The brilliant John Ferris led me to a document written between Charteris (Haig's Chief Intel officer) and MacDonogh (Head of GHQ intelligence): WO 158/897, dated 5 July 1916. This was dated for the fall of la Boisselle, but can't of course pinpoint that this was the particular gadget in question, tempting though that would be to think so. It includes the lines:
"Among other things in the loot was a secret box and showed beyond all doubt the Germans are making use of their apparatus for overhearing out telephone messages and are getting news of practically all our intentions...There is no doubt that by the telephone the Germans were able to avoid a tactical surprise north of the Somme. South of the Somme it was a surprise both tactical and strategical."
So at least we had a major security problem associated with the Somme attack in a documentary source, not a piece of paper possibly found in a dugout by an idle soldier some months later.
I'd been in the archive looking at the 179th Tunnelling Company for all the camouflet material needed for the 9th July episode. So I was delighted to find the following in their war diary: a report undated but about their investigation of the la Boisselle mining system upon capture, so roughly around that first week in July. It goes on to say, under the heading 'Moritz System', a reference to the German listening device, "In going through his listening room at I.8.2/3 I found certain papers that made me suspicious. They were obviously copies of British signal messages recorded by a German from the style and characteristics of the handwriting, spelling etc."
I felt we now had a document containing British orders in a German position opposite the Tyneside Scottish.

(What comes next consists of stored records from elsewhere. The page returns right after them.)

(** C8: Nothing is acknowledged before it is durable: when a mutation's reply
    carries no error, the durable log holds a record at the reply's position,
    one of those this commit added, at consecutive positions, at the end of the
    log. What [onTrades] is given is the non-empty trade lists replied, in order. *)
Theorem acknowledged_is_durable now ts batch (s : Sequencer W) a s' st ps w : running s -> batch_ok ts batch s ->
  sq_wal s = Some w -> commit now ts batch s a = Ok (s', st, ps) ->
  exists w' recs, sq_wal s' = Some w' /\
    (sq_walErr s' = None -> durable w' = durable w ++ recs) /\
    (forall i rec, recs !! i = Some rec -> w_Seq rec = wrap64 (sq_seq s + Z.of_nat i + 1)) /\
    (forall p, p ∈ ps -> p_err p = None -> p_state p = None ->
       sq_walErr s' = None /\ exists rec, rec ∈ recs /\ w_Seq rec = p_seq p) /\
    ap_published st = if sq_onTrades s then filter (fun ts => ts <> []) (p_trades <$> ps) else [].
Proof.
  intros Hr Hb Hw Hc. pose proof (commit_spec now ts batch s a (running_ok s Hr) Hb) as Hs.
  destruct (prepared s a batch) as [[b1 a1] next] eqn:Ep.
  pose proof (log_phase_spec ts s a batch b1 a1 next (running_ok s Hr) Hb Ep) as Hl.
  destruct (log_phase ts s b1) as [[[b2 seq] wal] walErr].
  destruct Hs as (st1 & ps1 & s1 & Ha & Hc1 & _ & _ & _ & _ & Hw1 & He1 & _).
  rewrite Hc in Hc1. injection Hc1 as <- <- <-. destruct Hl as (_ & _ & _ & Hl & _).
  destruct wal as [w'|]; [|congruence]. destruct Hl as (w0 & Hw0 & _ & Hnone).
  rewrite Hw in Hw0. injection Hw0 as <-.
  destruct (apply_batch_inv now (sq_symbol s) (sq_accounts s) (sq_onTrades s) seq walErr b2 _ _ _ Ha) as [Hps Hpub].
  exists w', (match walErr with None => records ts b2 | Some _ => [] end).
  split_and!; [done| | | |exact Hpub].
  - rewrite He1. intros ->. by apply Hnone.
  - destruct walErr; [done|]. by apply Hnone.
  - intros p Hp Herr Hst. destruct (Hps p Hp) as (r & x & x' & Hin & Ho).
    destruct (apply_one_ack _ _ _ _ _ _ _ _ _ _ Ho Herr Hst) as (-> & Hlog & Hseq & _).
    split; [done|]. exists (to_record ts (r_seq r) r). split.
    + unfold records. apply (list_elem_of_fmap_2 (fun r => to_record ts (r_seq r) r)).
      by apply list_elem_of_filter.
    + rewrite Hseq. unfold to_record. by destruct (r_kind r).
Qed.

But had they been used to alert the Germans?
Further conversations with Jack led me to his summary of the memoirs of Generalleutnant Freiherr von Soden, CO of the 26th Reserve Division, in the line opposite the Tynesiders.
Referring to some parts of the Somme attack coming as a surprise, he goes on to say "...the Moritz station near Contalmaison made up for the deficiency in the early hours of the 1st July when it intercepted an order from 34 Div, which made it quite clear the offensive was about to begin."
Von Soden published his memoirs in 1939, and one wonders if Miles' OH drew on this book while it was being prepared for publication.
That seemed a good solid base of two original contemporary sources and two official ones, so I decided to go ahead with the story.
Why is this not a bigger part of the national remembrance of the Somme?
I think it has just been too awful, too human, too dreadfully ordinary for us to contemplate as part of a story of such loss.
As the drama of record of the signallers of WW1, TOMMIES could not shy away - understandable though that might have been - from telling what might prove to be an unpopular story.
2019 update - subsequent conversations with Intel historian Jim Beach make me happy with the above reasoning, indeed, he even quoted it in an academic article - I'll get the details.